47
「……」
姉が、本当のことを話してしまった。
それを聞いて、リアナは青褪める。
「姉様は……。姉様の結婚は……」
「心配はいらない」
そんなリアナを慰めるように、カーライズは優しい声で慰めてくれた。
「君の姉とナージェとの婚約は解消されていないよ。ただ、ふたりとも君が見つかるまでは結婚しないと言っていて、まだ婚約者だ」
もう一年前に結婚していたと思っていた姉が、まだしていなかった。それも、リアナが失踪したせいで。
「私のせいで」
「いや、それは違う。エスリィーは、自分だけしあわせになるわけにはいかないと言って、自分で結婚を延期しただけだ。もちろん、ナージェも同意の上だ」
困惑するリアナの手をそっと握って、カーライズは、最初からすべて説明すると言ってくれた。
「私はもともと、貴族学園を卒業したら廃嫡され、家を追い出される予定だった」
父親には愛人がいて、さらに子どももいた。
その異母弟にキリーナ公爵家を継がせようと考えていたのだ。
母親にも愛人がいて、既に離縁して家を出ており、母にも子どもがいたため、カーライズと縁を切ると言ってきた。
行き場をなくしたカーライズは町を彷徨うようになり、そこでトィート伯爵に出会ったと、語ってくれた。
「トィート伯爵様が……」
「そう。私にとっても、彼は恩人だった。婚約者だったマダリアーガ侯爵家のバレンティアは、異母弟の婚約者になったよ。父親同士の意思だけではなく、彼女は私がキリーナ公爵にならないと聞くと、あっさりと私を捨てていった」
両親から愛を与えられたことのなかったカーライズは、婚約者から与えられた愛に夢中になっていた。
だからこそ、裏切られたときの悲しみは、憎しみに変わってしまうほどだった。
「だが、卒業前に父が急死した。異母弟は私を疑っていたが、トィート伯爵のお陰で無罪を証明できた」
その後、自分を糾弾した異母弟を名誉毀損で訴え、彼は追放刑になった。
すると、婚約を解消したはずのマダリアーガ侯爵家のバレンティアが、再婚約を提案してきた。

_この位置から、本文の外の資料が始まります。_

(** What one [feed] does to the queue and to the bytes held back. *)
Lemma feed_emits byte self :
  exists emitted,
    packets (snd (feed byte self)) = packets self ++ emitted /\
    (emitted = [] /\
     (fst (feed byte self) = ValueError \/
      exists skipped,
        pending self ++ [byte] = skipped ++ pending (snd (feed byte self))) \/
     emitted = [pending self ++ [byte]] /\
     fst (feed byte self) = Ok tt /\ pending (snd (feed byte self)) = []).
Proof.
  destruct self as [s n d q]. unfold pending. destruct s; run_feed.
  - exists []. rewrite app_nil_r.
    destruct (Z.eqb_spec byte 170) as [->|]; cbn [fst snd state data packets];
      (split; [reflexivity|]); left; (split; [reflexivity|]); right.
    + now exists [].
    + exists [byte]. now rewrite app_nil_r.
  - exists []. rewrite app_nil_r.
    destruct (in_range byte); cbn [fst snd state data packets];
      (split; [reflexivity|]); left; (split; [reflexivity|]); [right | now left].
    now exists [].
  - exists []. rewrite app_nil_r.
    destruct (in_range byte); cbn [fst snd state data packets];
      [|split; [reflexivity|]; left; split; [reflexivity | now left]].
    destruct (len (d ++ [byte]) =? n + 2); cbn [fst snd state data packets];
      (split; [reflexivity|]); left; (split; [reflexivity|]); right; now exists [].
  - destruct (in_range byte); cbn [fst snd state data packets];
      [|exists []; rewrite app_nil_r; split; [reflexivity|];
        left; split; [reflexivity | now left]].
    destruct (xor_all (slice (d ++ [byte]) 1 (-1)) =? byte);
      cbn [fst snd state data packets].
    + exists [d ++ [byte]]. split; [reflexivity|]. right. auto.
    + exists []. rewrite app_nil_r. split; [reflexivity|]. left.
      split; [reflexivity|]. right. exists (d ++ [byte]). now rewrite app_nil_r.
Qed.
(** Month and day of the day [n] (from 0) of a year. *)
Definition ord2md (leapyear : bool) (n : Z) : Z * Z :=
  let month := Z.shiftr (n + 50) 5 in
  let preceding := days_before_month_std month + (if (2 <? month) && leapyear then 1 else 0) in
  if n <? preceding then
    let month := month - 1 in
    let preceding :=
      preceding - (if (month =? 2) && leapyear then 29 else days_in_month 1 month) in
    (month, n - preceding + 1)
  else (month, n - preceding + 1).

(** The inverse within one cycle of 400 years, [n] counted from 0. *)
Definition ord2ymd_cycle (n : Z) : Z * Z * Z :=
  let n100 := n / 36524 in
  let n := n mod 36524 in
  let n4 := n / 1461 in
  let n := n mod 1461 in
  let n1 := n / 365 in
  let n := n mod 365 in
  let year := 1 + n100 * 100 + n4 * 4 + n1 in
  if (n1 =? 4) || (n100 =? 4) then (year - 1, 12, 31)
  else
    let '(m, d) := ord2md ((n1 =? 3) && (negb (n4 =? 24) || (n100 =? 3))) n in
    (year, m, d).

Definition ord2ymd (ordinal : Z) : Z * Z * Z :=
  let n := ordinal - 1 in
  let '(y, m, d) := ord2ymd_cycle (n mod 146097) in
  (y + 400 * (n / 146097), m, d).

(** ** Datetimes *)

Definition US_PER_S : Z := 1000000.
Definition US_PER_DAY : Z := 86400 * US_PER_S.

(** Wall-clock microseconds since 0001-01-01 (which counts as one day), and the UTC
    offset of an aware value. *)
Record datetime := Datetime { dt_local : Z; dt_offset : option Z }.

(** [datetime.min] and [datetime.max]. *)
Definition dt_min : Z := US_PER_DAY.
Definition dt_max : Z := US_PER_DAY * 3652060 - 1.
Definition in_datetime_range (us : Z) : bool := (dt_min <=? us) && (us <=? dt_max).

Definition instant (t : datetime) : Z :=
  dt_local t - match dt_offset t with Some o => o | None => 0 end.

(** [t.replace(tzinfo=timezone.utc)] for a naive [t]. *)
Definition assume_utc (t : datetime) : datetime :=
  match dt_offset t with Some _ => t | None => Datetime (dt_local t) (Some 0) end.

(** [t + timedelta(microseconds=d)] *)
Definition dt_add (t : datetime) (d : Z) : result datetime :=
  if in_datetime_range (dt_local t + d)
  then Ok (Datetime (dt_local t + d) (dt_offset t))
  else raise OverflowError "date value out of range".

「当時の私には、マダリアーガ侯爵の意見を退ける力はなかった。そんなときにナージェから、『悪女ラーナ』の話を聞いた。それでトィート伯爵への恩返しという名目で、君に結婚を申し込んだ」
そんな事情だったのかと、リアナは、あのときのカーライズの瞳を思い出して納得する。
「トィート伯爵は、私にとっても恩人だった。だから、そんな彼を騙していたという『悪女ラーナ』を嫌悪して、あんな条件の契約結婚を突きつけてしまった」
たしかに世間では、トィート伯爵は若い愛人に騙されて振り回されているという噂が広まっていた。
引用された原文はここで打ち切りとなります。